(** The response a fetch captures. *)
Record captured (w : capture) (run : list action * bool) : Prop := {
  cd_inv : captureInv w (originBytes run.1) (originBytes run.1);
  cd_encode : encodeSafe w;
  cd_answer : answered ParseTime r w run.1;
}.
(** What the handler tests at the end is that the response is as long as announced. *)
Lemma complete_announced method w run : captured w run → w_discarded w = false → cacheableStatus (originStatus run.1) = true →
  w_size w = zlen (originBytes run.1) → responseIncomplete method (statusOf w) (w_header w) (w_size w) = false → announced method run.1 (originBytes run.1).
Proof.
  intros [_ _ Ha] Hd Hc Hsz Hi Hm H204 n Hn Hpos. rewrite (status_of _ _ _ _ Ha) in Hi.
  assert (headerGet (w_header w) "Content-Length" = headerGet (originHeader run.1) "Content-Length") as El.
  { unfold headerGet. rewrite (an_header _ _ _ _ Ha "Content-Length"); [done|by apply (bool_decide_unpack _)|by rewrite Hd]. }
  unfold responseIncomplete in Hi. rewrite El, Hn, (bool_decide_eq_false_2 _ Hm), (proj2 (Z.eqb_neq _ _) H204) in Hi.
  assert ((originStatus run.1 <? 200) = false ∧ (originStatus run.1 =? 304) = false) as [E200 E304].
  { unfold cacheableStatus in Hc. b2p. repeat (apply elem_of_cons in Hc as [->|Hc]; [done|]). by apply elem_of_nil in Hc. }
  rewrite E200, E304 in Hi. cbn [orb andb] in Hi. rewrite (proj2 (Z.leb_le _ _) Hpos) in Hi. cbn [andb] in Hi. b2p. lia.
Qed.
Lemma capture_run origin downstream stream (env : environment R) :
  let '(w, failed) := captureRun ToLower sha256hex ParseTime DumpResponse h r origin baseRaw baseKey downstream stream env in
  captured w (ev_origin env origin) ∧ failed = (ev_origin env origin).2 ∧ w_downstream w = downstream ∧ (stream = false → w_encode w = None).
Proof.
  unfold captureRun. destruct (ev_origin env origin) as [actions failed]. set (w0 := newCapturedResponse _ _ _ _ _).
  pose proof (new_inv h downstream stream (ev_outer env) (ev_oracle env)) as H0. fold w0 in H0.
  pose proof (constants_performs ToLower sha256hex ParseTime DumpResponse h r (rq_Method origin) baseRaw baseKey actions w0) as Hk. injection Hk as Hk _ _ _. split; [|split_and!; [done..|intros ->; by apply performs_idle]]. split; cbn [fst]; [| |exact (answered_performs ToLower sha256hex ParseTime DumpResponse h r (rq_Method origin) baseRaw baseKey actions w0 [] (answered_new _ _ _ _ _ _ _))].
  - exact (performs_inv ToLower sha256hex ParseTime DumpResponse h r (rq_Method origin) baseRaw baseKey actions w0 [] H0).
  - apply (performs_safe _ actions w0 [] H0). intros e. by destruct (ci_fresh _ _ _ H0 eq_refl) as (_ & _ & _ & _ & -> & _).
Qed.
(** Without a client nothing is streamed: the capture is a spool. *)
Lemma background_capture w run : captured w run → w_downstream w = false → w_discarded w = false ∧ w_encode w = None.
Proof.
  intros [Hi _] Hdn. assert (w_streamed w = false) as Hst by (destruct (w_streamed w) eqn:E; [apply (ci_down _ _ _ Hi) in E; congruence|done]). split.
  - destruct (w_discarded w) eqn:Hd; [|done]. apply (ci_discarded _ _ _ Hi) in Hd. apply (ci_released _ _ _ Hi) in Hd as (_ & ? & _). congruence.
  - destruct (w_encode w) as [e|] eqn:He; [|done]. destruct (ci_encode _ _ _ Hi e He). congruence.
Qed.
(** What a spooled response stores. *)
Lemma spool_bytes w run : captured w run → w_discarded w = false → w_captureErr w = None → w_encode w = None → o_seek (w_oracle w) = true →
  default [] (w_file w) = originBytes run.1.
Proof.
  intros Hw Hd Hc He Hs. destruct (w_file w) as [spool|] eqn:Hf.
  - cbn. by apply (ci_spool _ _ _ (cd_inv _ _ Hw)).
  - rewrite (proj2 (ci_discarded _ _ _ (cd_inv _ _ Hw)) Hf) in Hd. done.
Qed.
Lemma spool_put method w run header varied stale op : captured w run → run.2 = false → w_discarded w = false → w_captureErr w = None → w_encode w = None →
  responseIncomplete method (statusOf w) (w_header w) (w_size w) = false → cacheable h (statusOf w) header (w_size w) = true →
  op ∈ (if o_seek (w_oracle w) then [OpPut (storedPut ToLower sha256hex DumpResponse h r baseKey header (statusOf w) (w_size w) varied) (default [] (w_file w))] else []) →
  opSafe method stale run op.
Proof.
  intros Hw Hr Hd Hc He Hi Ha Ho. destruct (o_seek (w_oracle w)) eqn:Es; [|by apply elem_of_nil in Ho].
  apply list_elem_of_singleton in Ho as ->. pose proof (spool_bytes w run Hw Hd Hc He Es) as Hb. pose proof (status_of _ _ _ _ (cd_answer _ _ Hw)) as Hst.
  cbn [opSafe]. rewrite Hb, stored_status. split_and!; [by eapply stored_safe|done|done|done|]. eapply complete_announced; try done.
  - rewrite <- Hst. by destruct (cacheable_spec _ _ _ Ha).
  - destruct (w_file w) as [spool|] eqn:Hf; [|by rewrite (proj2 (ci_discarded _ _ _ (cd_inv _ _ Hw)) Hf) in Hd]. cbn in Hb. subst spool.
    by destruct (ci_room _ _ _ (cd_inv _ _ Hw) _ Hf He).
Qed.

* What is required
The result should consist solely of the lines from the one that contains "cbn [opSafe]. rewrite" to the last line of the records above, reproduced exactly.

* Solution
  cbn [opSafe]. rewrite Hb, stored_status. split_and!; [by eapply stored_safe|done|done|done|]. eapply complete_announced; try done.
  - rewrite <- Hst. by destruct (cacheable_spec _ _ _ Ha).
  - destruct (w_file w) as [spool|] eqn:Hf; [|by rewrite (proj2 (ci_discarded _ _ _ (cd_inv _ _ Hw)) Hf) in Hd]. cbn in Hb. subst spool.
    by destruct (ci_room _ _ _ (cd_inv _ _ Hw) _ Hf He).
Qed.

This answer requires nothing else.